Record UsbSrvClient (S P : Type) := {
  proxy_ : option RemoteObject;
  deathRecipient_ : Z;                              (* which recipient was made last *)
  claimCallback_ : option ClaimExclusiveCallback;
  serialRemote_ : option RemoteObject;
  accessoryRemote_ : option RemoteObject;
  watched_ : list (RemoteObject * Z);               (* where a recipient is registered *)
  heard_ : list (Listener * (Z * Z * Z));           (* the calls of listeners, newest first *)
  server_ : S;
  platform_ : P;
}.
Arguments proxy_ {S P} _.
Arguments deathRecipient_ {S P} _.
Arguments claimCallback_ {S P} _.
Arguments serialRemote_ {S P} _.
Arguments accessoryRemote_ {S P} _.
Arguments watched_ {S P} _.
Arguments heard_ {S P} _.
Arguments server_ {S P} _.
Arguments platform_ {S P} _.
Arguments Build_UsbSrvClient {S P} _ _ _ _ _ _ _ _ _.

Section Fields.
Context {S P : Type}.
Implicit Types m : UsbSrvClient S P.
Definition set_proxy x m := let 'Build_UsbSrvClient _ b c d e f g h i := m in Build_UsbSrvClient x b c d e f g h i.
Definition set_recipient x m := let 'Build_UsbSrvClient a _ c d e f g h i := m in Build_UsbSrvClient a x c d e f g h i.
Definition set_callback x m := let 'Build_UsbSrvClient a b _ d e f g h i := m in Build_UsbSrvClient a b x d e f g h i.
Definition set_remotes x y m := let 'Build_UsbSrvClient a b c _ _ f g h i := m in Build_UsbSrvClient a b c x y f g h i.
Definition set_watched x m := let 'Build_UsbSrvClient a b c d e _ g h i := m in Build_UsbSrvClient a b c d e x g h i.
Definition set_heard x m := let 'Build_UsbSrvClient a b c d e f _ h i := m in Build_UsbSrvClient a b c d e f x h i.
Definition set_server (x : S) m := let 'Build_UsbSrvClient a b c d e f g _ i := m in Build_UsbSrvClient a b c d e f g x i.
Definition set_platform (x : P) m := let 'Build_UsbSrvClient a b c d e f g h _ := m in Build_UsbSrvClient a b c d e f g h x.
End Fields.

(** ** Listeners of exclusive claims (claim_exclusive_callback.cpp) *)

Definition MakeKey (busNum devAddr interfaceId : Z) : string :=
  pretty busNum +:+ "-" +:+ pretty devAddr +:+ "-" +:+ pretty interfaceId.
Definition AddListener (busNum devAddr interfaceId : Z) (listener : option Listener) (k : ClaimExclusiveCallback)
    : ClaimExclusiveCallback :=
  match listener with
  | None => k
  | Some l => {| listeners_ := <[MakeKey busNum devAddr interfaceId := l]> (listeners_ k) |}
  end.
Definition RemoveListener (busNum devAddr interfaceId : Z) (k : ClaimExclusiveCallback) : ClaimExclusiveCallback :=
  {| listeners_ := delete (MakeKey busNum devAddr interfaceId) (listeners_ k) |}.
(** The loop erases each key with the prefix. *)
Definition RemoveListenersByDevice (busNum devAddr : Z) (k : ClaimExclusiveCallback) : ClaimExclusiveCallback :=
  let prefix := pretty busNum +:+ "-" +:+ pretty devAddr +:+ "-" in
  {| listeners_ := filter (λ kv, String.prefix prefix kv.1 = false) (listeners_ k) |}.
(** Which listener is called; with none there is only a log line. *)
Definition conflict_listener (busNum devAddr interfaceId : Z) (k : ClaimExclusiveCallback) : option Listener :=
  listeners_ k !! MakeKey busNum devAddr interfaceId.

Section Client.
Context {S P : Type} `{!IUsbServer S, !ClientPlatform P, !ErrCodeBase}.
Abbreviation CL := (UsbSrvClient S P).
Abbreviation M := (state CL).
(** What other threads do to the library, and anybody to the service, where a
    method holds no lock. *)
Context (others : M ()).
Abbreviation NO_INIT := (uec UEC_INTERFACE_NO_INIT).

Definition on_platform {A} (f : state P A) : M A := zoom platform_ set_platform f.
(** A call through [proxy_], which is [p]. *)
Definition call {A} (p : RemoteObject) (e : ServerCall A) : M A := zoom server_ set_server (serve p e).
(** A call on [claimCallback_] after the test for null. *)
Definition on_callback (f : ClaimExclusiveCallback → ClaimExclusiveCallback) : M () :=
  modify (λ m, set_callback (f <$> claimCallback_ m) m).

Definition onConflict (busNum devAddr interfaceId : Z) : M Z :=
  m ← get;
  match k ← claimCallback_ m; conflict_listener busNum devAddr interfaceId k with
  | Some l => modify (λ m, set_heard ((l, (busNum, devAddr, interfaceId)) :: heard_ m) m)
  | None => mret ()
  end;;
  mret 0.

(** ** The connection *)

Definition ConnectUsbService (force : bool) : M Z :=
  p ← gets proxy_;
  match p with
  | Some _ => mret UEC_OK
  | None =>
      sm ← on_platform GetSystemAbilityManager;
      if negb sm then mret (uec UEC_INTERFACE_GET_SYSTEM_ABILITY_MANAGER_FAILED) else
      remoteObject ← on_platform (if force then LoadSystemAbility else CheckSystemAbility);
      match (remoteObject : option RemoteObject) with
      | None => mret (uec UEC_INTERFACE_GET_USB_SERVICE_FAILED)
      | Some remote =>
          modify (set_proxy (Some remote));;
          let deathObject := AsObject remote in
          match deathObject with
          | None => mret (uec UEC_INTERFACE_DEAD_OBJECT)
          | Some obj =>
              modify (λ m, set_recipient (deathRecipient_ m + 1) m);;
              modify (λ m, set_watched ((obj, deathRecipient_ m) :: watched_ m) m);;
              mret UEC_OK
          end
      end
  end.
Definition Connect (force : bool) : M Z :=
  p ← gets proxy_; match p with Some _ => mret UEC_OK | None => ConnectUsbService force end.

(** [remote]: the object that died, [None] when the weak pointer cannot be
    promoted.  The lock is given up while the service loads. *)
Definition ResetProxy (remote : option RemoteObject) : M () :=
  p ← gets proxy_;
  match p with
  | None => mret ()
  | Some p =>
      let serviceRemote := AsObject p in
      match serviceRemote with
      | Some r =>
          if bool_decide (remote = Some r) then
            modify (λ m, set_watched (remove_one (r, deathRecipient_ m) (watched_ m)) m);;
            modify (set_proxy None);;
            others;;
            _ ← ConnectUsbService false; mret ()
          else mret ()
      | None => mret ()
      end
  end.
(** [UsbSrvDeathRecipient::OnRemoteDied]; the outer [None] is a null pointer. *)
Definition OnRemoteDied (remote : option (option RemoteObject)) : M () :=
  match remote with None => mret () | Some r => ResetProxy r end.
Definition construct : M () :=
  _ ← Connect false;
  modify (set_remotes (Some serial_monitor) (Some accessory_monitor));;
  modify (set_callback (Some {| listeners_ := ∅ |})).

(** [RETURN_IF_WITH_RET(Connect(force) != UEC_OK, ret); lock; RETURN_IF_WITH_RET(proxy_ == nullptr, ret);] *)
Definition connected {A} (force : bool) (ret : A) (f : RemoteObject → M A) : M A :=
  r ← Connect force;
  if negb (r =? UEC_OK) then mret ret else
  others;;
  p ← gets proxy_; match p with None => mret ret | Some p => f p end.
(** The methods on a pipe only look whether there is a proxy. *)
Definition with_proxy {A} (ret : A) (f : RemoteObject → M A) : M A :=
  p ← gets proxy_; match p with None => mret ret | Some p => f p end.

(** ** Devices and pipes *)

Definition GetInterfaceId (ep : USBEndpoint.t) : Z := (USBEndpoint.interfaceId_ ep + 128) `mod` 256 - 128.   (* int8_t *)
(** The interface, address and number arguments are [unsigned char]. *)
Definition interface_arg (i : UsbInterface.t) : Z := to_u8 (UsbInterface.id_ i).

-.-.-

▶ _WHAT THE EXERCISE ASKS_: Give back every entry above, complete and exact.

▶ _ANSWER_:
Record UsbSrvClient (S P : Type) := {
  proxy_ : option RemoteObject;
  deathRecipient_ : Z;                              (* which recipient was made last *)
  claimCallback_ : option ClaimExclusiveCallback;
  serialRemote_ : option RemoteObject;
  accessoryRemote_ : option RemoteObject;
  watched_ : list (RemoteObject * Z);               (* where a recipient is registered *)
  heard_ : list (Listener * (Z * Z * Z));           (* the calls of listeners, newest first *)
  server_ : S;
  platform_ : P;
}.
Arguments proxy_ {S P} _.
Arguments deathRecipient_ {S P} _.
Arguments claimCallback_ {S P} _.
Arguments serialRemote_ {S P} _.
Arguments accessoryRemote_ {S P} _.
Arguments watched_ {S P} _.
Arguments heard_ {S P} _.
Arguments server_ {S P} _.
Arguments platform_ {S P} _.
Arguments Build_UsbSrvClient {S P} _ _ _ _ _ _ _ _ _.

Section Fields.
Context {S P : Type}.
Implicit Types m : UsbSrvClient S P.
Definition set_proxy x m := let 'Build_UsbSrvClient _ b c d e f g h i := m in Build_UsbSrvClient x b c d e f g h i.
Definition set_recipient x m := let 'Build_UsbSrvClient a _ c d e f g h i := m in Build_UsbSrvClient a x c d e f g h i.
Definition set_callback x m := let 'Build_UsbSrvClient a b _ d e f g h i := m in Build_UsbSrvClient a b x d e f g h i.
Definition set_remotes x y m := let 'Build_UsbSrvClient a b c _ _ f g h i := m in Build_UsbSrvClient a b c x y f g h i.
Definition set_watched x m := let 'Build_UsbSrvClient a b c d e _ g h i := m in Build_UsbSrvClient a b c d e x g h i.
Definition set_heard x m := let 'Build_UsbSrvClient a b c d e f _ h i := m in Build_UsbSrvClient a b c d e f x h i.
Definition set_server (x : S) m := let 'Build_UsbSrvClient a b c d e f g _ i := m in Build_UsbSrvClient a b c d e f g x i.
Definition set_platform (x : P) m := let 'Build_UsbSrvClient a b c d e f g h _ := m in Build_UsbSrvClient a b c d e f g h x.
End Fields.

(** ** Listeners of exclusive claims (claim_exclusive_callback.cpp) *)

Definition MakeKey (busNum devAddr interfaceId : Z) : string :=
  pretty busNum +:+ "-" +:+ pretty devAddr +:+ "-" +:+ pretty interfaceId.
Definition AddListener (busNum devAddr interfaceId : Z) (listener : option Listener) (k : ClaimExclusiveCallback)
    : ClaimExclusiveCallback :=
  match listener with
  | None => k
  | Some l => {| listeners_ := <[MakeKey busNum devAddr interfaceId := l]> (listeners_ k) |}
  end.
Definition RemoveListener (busNum devAddr interfaceId : Z) (k : ClaimExclusiveCallback) : ClaimExclusiveCallback :=
  {| listeners_ := delete (MakeKey busNum devAddr interfaceId) (listeners_ k) |}.
(** The loop erases each key with the prefix. *)
Definition RemoveListenersByDevice (busNum devAddr : Z) (k : ClaimExclusiveCallback) : ClaimExclusiveCallback :=
  let prefix := pretty busNum +:+ "-" +:+ pretty devAddr +:+ "-" in
  {| listeners_ := filter (λ kv, String.prefix prefix kv.1 = false) (listeners_ k) |}.
(** Which listener is called; with none there is only a log line. *)
Definition conflict_listener (busNum devAddr interfaceId : Z) (k : ClaimExclusiveCallback) : option Listener :=
  listeners_ k !! MakeKey busNum devAddr interfaceId.

Section Client.
Context {S P : Type} `{!IUsbServer S, !ClientPlatform P, !ErrCodeBase}.
Abbreviation CL := (UsbSrvClient S P).
Abbreviation M := (state CL).
(** What other threads do to the library, and anybody to the service, where a
    method holds no lock. *)
Context (others : M ()).
Abbreviation NO_INIT := (uec UEC_INTERFACE_NO_INIT).

Definition on_platform {A} (f : state P A) : M A := zoom platform_ set_platform f.
(** A call through [proxy_], which is [p]. *)
Definition call {A} (p : RemoteObject) (e : ServerCall A) : M A := zoom server_ set_server (serve p e).
(** A call on [claimCallback_] after the test for null. *)
Definition on_callback (f : ClaimExclusiveCallback → ClaimExclusiveCallback) : M () :=
  modify (λ m, set_callback (f <$> claimCallback_ m) m).

Definition onConflict (busNum devAddr interfaceId : Z) : M Z :=
  m ← get;
  match k ← claimCallback_ m; conflict_listener busNum devAddr interfaceId k with
  | Some l => modify (λ m, set_heard ((l, (busNum, devAddr, interfaceId)) :: heard_ m) m)
  | None => mret ()
  end;;
  mret 0.

(** ** The connection *)

Definition ConnectUsbService (force : bool) : M Z :=
  p ← gets proxy_;
  match p with
  | Some _ => mret UEC_OK
  | None =>
      sm ← on_platform GetSystemAbilityManager;
      if negb sm then mret (uec UEC_INTERFACE_GET_SYSTEM_ABILITY_MANAGER_FAILED) else
      remoteObject ← on_platform (if force then LoadSystemAbility else CheckSystemAbility);
      match (remoteObject : option RemoteObject) with
      | None => mret (uec UEC_INTERFACE_GET_USB_SERVICE_FAILED)
      | Some remote =>
          modify (set_proxy (Some remote));;
          let deathObject := AsObject remote in
          match deathObject with
          | None => mret (uec UEC_INTERFACE_DEAD_OBJECT)
          | Some obj =>
              modify (λ m, set_recipient (deathRecipient_ m + 1) m);;
              modify (λ m, set_watched ((obj, deathRecipient_ m) :: watched_ m) m);;
              mret UEC_OK
          end
      end
  end.
Definition Connect (force : bool) : M Z :=
  p ← gets proxy_; match p with Some _ => mret UEC_OK | None => ConnectUsbService force end.

(** [remote]: the object that died, [None] when the weak pointer cannot be
    promoted.  The lock is given up while the service loads. *)
Definition ResetProxy (remote : option RemoteObject) : M () :=
  p ← gets proxy_;
  match p with
  | None => mret ()
  | Some p =>
      let serviceRemote := AsObject p in
      match serviceRemote with
      | Some r =>
          if bool_decide (remote = Some r) then
            modify (λ m, set_watched (remove_one (r, deathRecipient_ m) (watched_ m)) m);;
            modify (set_proxy None);;
            others;;
            _ ← ConnectUsbService false; mret ()
          else mret ()
      | None => mret ()
      end
  end.
(** [UsbSrvDeathRecipient::OnRemoteDied]; the outer [None] is a null pointer. *)
Definition OnRemoteDied (remote : option (option RemoteObject)) : M () :=
  match remote with None => mret () | Some r => ResetProxy r end.
Definition construct : M () :=
  _ ← Connect false;
  modify (set_remotes (Some serial_monitor) (Some accessory_monitor));;
  modify (set_callback (Some {| listeners_ := ∅ |})).

(** [RETURN_IF_WITH_RET(Connect(force) != UEC_OK, ret); lock; RETURN_IF_WITH_RET(proxy_ == nullptr, ret);] *)
Definition connected {A} (force : bool) (ret : A) (f : RemoteObject → M A) : M A :=
  r ← Connect force;
  if negb (r =? UEC_OK) then mret ret else
  others;;
  p ← gets proxy_; match p with None => mret ret | Some p => f p end.
(** The methods on a pipe only look whether there is a proxy. *)
Definition with_proxy {A} (ret : A) (f : RemoteObject → M A) : M A :=
  p ← gets proxy_; match p with None => mret ret | Some p => f p end.

(** ** Devices and pipes *)

Definition GetInterfaceId (ep : USBEndpoint.t) : Z := (USBEndpoint.interfaceId_ ep + 128) `mod` 256 - 128.   (* int8_t *)
(** The interface, address and number arguments are [unsigned char]. *)
Definition interface_arg (i : UsbInterface.t) : Z := to_u8 (UsbInterface.id_ i).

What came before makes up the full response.